Entrons. Parmi des cases en bois recouvertes de paille, j'aperçois des hommes noirs, la peau à l'air exposée, le ventre ceinturé d'une étoffe colorée qu'on appelle, chez eux, le manou, et qui, de la chute des reins leur descend jusqu'aux pieds. Ils circulent à pas lents, l'air féroce à souhait, échangeant entre eux des propos d'une voix gutturale qui donne la chair de poule. Ils portent à bout de bras d'homicides casse-têtes, et nous glissent des regards qui, à coup sûr, détaillent sous nos vêtements européens le faux filet et la côte première. On n'aimerait guère le rencontrer, la nuit, au coin du bois de Boulogne.  Décidément on a eu raison de les enfermer. Je n'ouvre pas sans frémir la brochure qui nous est vendue à l'entrée et qui - ô dérision - est éditée sous l'aspect élégant des programmes de nos théâtres parisiens. On y voit (jeune première) la photo d'une popinée sur fond de cocotier, nue, et la taille prise dans un tapa végétal, et, plus loin (grand premier rôle) un guerrier farouche, armes à la main, aigrette de barbare aux cheveux, gris-gris de nacre aux poignets, et le visage de barbare à tatouages. Puis sous le titre "Le Cannibalisme", voici ce qui correspond à l'analyse de la pièce :

"Dans la maison du chef, la plus grande hutte du village, une douzaine d'hommes assis forme un cercle. Un foyer et des torches jettent sur eux des lueurs d'incendie, exagérant les ombres. Au milieu, sur de larges feuilles de bananier, s'élève un monceau de chair humaine fumante. Le four est là béant. Il a été creusé dans le sol même de la paillote, garni au fond de pierres brûlantes sur lesquelles des membres détachés à coups de hache ont été soigneusement étalés puis recouverts d'un nouveau lit de pierres chaudes et de débris végétaux assurant l'étanchéité pendant la cuisson. A présent de ce trou, une âcre odeur s'élève. Une joie farouche se peint sur la face bestiale des féroces convives. Le vieux chef à barbe blanche, à la poitrine ridée, aux membres étiques, est le plus horrible à voir. Il s'acharne sur une tête, dévore le nez, les joues. Avec un bois pointu, il fait sauter les yeux ; puis exposant la partie occipitale au feu vif, il fait dégager la cervelle pour mieux s'en délecter ; ainsi le crâne n'est pas brisé. On pourra l'ajouter aux macabres trophées."

- Brrr. Ne restons pas là, me dit l'impressionnable compagne qui lit en même temps que moi.
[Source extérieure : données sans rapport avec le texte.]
(** * MoodBeats backend: mood filter, track aggregator and playlist store

    A shallow embedding of [backend/server.js] and
    [backend/models/playlist.model.js].

    - JavaScript strings are sequences of UTF-16 code units ([JS.jsstring]);
      identifiers, URLs and the string constants of the source are plain
      [string]s.
    - An audio feature and a bound of a mood profile are rationals, the
      bounds being the decimal literals of the source: the source only
      compares these numbers, with [>=] and [<=].
    - What the handlers get from outside (the catalog's answers, the clock,
      a new ObjectId, the permutation picked by the random sort) is an
      explicit argument; [None] stands for a request that threw.
    - The document store is a record of collections, each a finite map from
      [_id] to document; every store call answers (a document or none): lost
      connections and index violations are outside the model.  A handler is
      a function from the store to a response and the store it leaves
      behind. *)

From Stdlib Require Import List String Ascii Bool Arith NArith QArith Lia Permutation.
From stdpp Require Import gmap strings list fin_maps.
Import ListNotations.

Set Implicit Arguments.

Local Open Scope string_scope.
Local Open Scope list_scope.

(** ** JavaScript values *)

Module JS.

(** A string is the list of its UTF-16 code units. *)
Definition jsstring := list N.

(** The string written with ASCII characters only. *)
Definition of_ascii (s : string) : jsstring :=
  map N_of_ascii (list_ascii_of_string s).

(** [a === b] on strings. *)
Fixpoint eqb (a b : jsstring) : bool :=
  match a, b with
  | [], [] => true
  | x :: a', y :: b' => N.eqb x y && eqb a' b'
  | _, _ => false
  end.

(** Truthiness of a string that may be [undefined]: [undefined] and the
    empty string are falsy. *)
Definition truthy (s : option jsstring) : bool :=
  match s with
  | Some (_ :: _) => true
  | _ => false
  end.

Definition truthy_id (s : option string) : bool :=
  match s with
  | Some (String _ _) => true
  | _ => false
  end.

(** [a || b] where [b] is a string. *)
Definition or_else (a : option jsstring) (b : jsstring) : jsstring :=
  match a with
  | Some (c :: s) => c :: s
  | _ => b
  end.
A ce moment, un des hommes tragiques passe auprès de nous et instinctivement, nous nous reculons, car il a un aspect encore plus sanguinaire encore que les autres. Nos regards se croisent, et tout à coup :

- Hé, lui dis-je, tu ne t'appelles pas Prosper ?

Il s'arrête, me considère longuement.

- Oui, fait-il.

- Tu ne me reconnais pas?

Il secoue la tête. Je me nomme. Alors, il pousse un cri à fendre l'air.

- C'est toi Alla, s'écrie-t-il.

Et voilà qu'il me saisit les mains et les serre avec effusion.

Ah ! me dit-il, tu n'as pas maigri.

Il faut dire que je pesais cinquante huit kilos quand nous nous sommes connus, Prosper et moi, et j'arrête aujourd'hui l'aiguille de la bascule au respectable chiffre 97.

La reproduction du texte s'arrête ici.